*** Material for the task ***

(** * Aura: critical-state detection and escalation

    A shallow embedding of the alerting pipeline of the Aura companion
    ([app.py], [models.py], [elevenlabs_integration.py]) and the properties
    its specification states about it.

    Conventions of the embedding.
    - Python [float] is IEEE 754 binary64: the kernel's primitive floats.
    - Python [str] is a [string] of 8-bit characters; [str.lower] and
      [str.title] act on the ASCII letters.
    - The SQLAlchemy session is a pair of stores: the session's view, which
      sees every added row, and the durable rows of the last commit.
    - A Python exception is an [Outcome] of a small state-and-error monad;
      only subclasses of [Exception] are modelled.
    - f-strings that interpolate numbers or exceptions are kept as lists of
      fragments, so no float printing is needed. *)

From Stdlib Require Import List String Ascii Bool Arith Lia.
From Stdlib Require Import Floats.
From Stdlib Require Import Sorted.
Import ListNotations.
Local Open Scope string_scope.
Local Open Scope list_scope.

Set Implicit Arguments.
Set Warnings "-register-all".

(** ** Python built-ins used by the code *)

Module Py.

Definition is_upper (c : ascii) : bool :=
  let n := nat_of_ascii c in Nat.leb 65 n && Nat.leb n 90.

Definition is_lower (c : ascii) : bool :=
  let n := nat_of_ascii c in Nat.leb 97 n && Nat.leb n 122.

Definition lower_char (c : ascii) : ascii :=
  if is_upper c then ascii_of_nat (nat_of_ascii c + 32) else c.

Definition upper_char (c : ascii) : ascii :=
  if is_lower c then ascii_of_nat (nat_of_ascii c - 32) else c.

*** End of Material for the task ***

- Problem statement
Check each line of the records for the word "Stdlib" and extract those that contain it.

- Written response
From Stdlib Require Import List String Ascii Bool Arith Lia.
From Stdlib Require Import Floats.
From Stdlib Require Import Sorted.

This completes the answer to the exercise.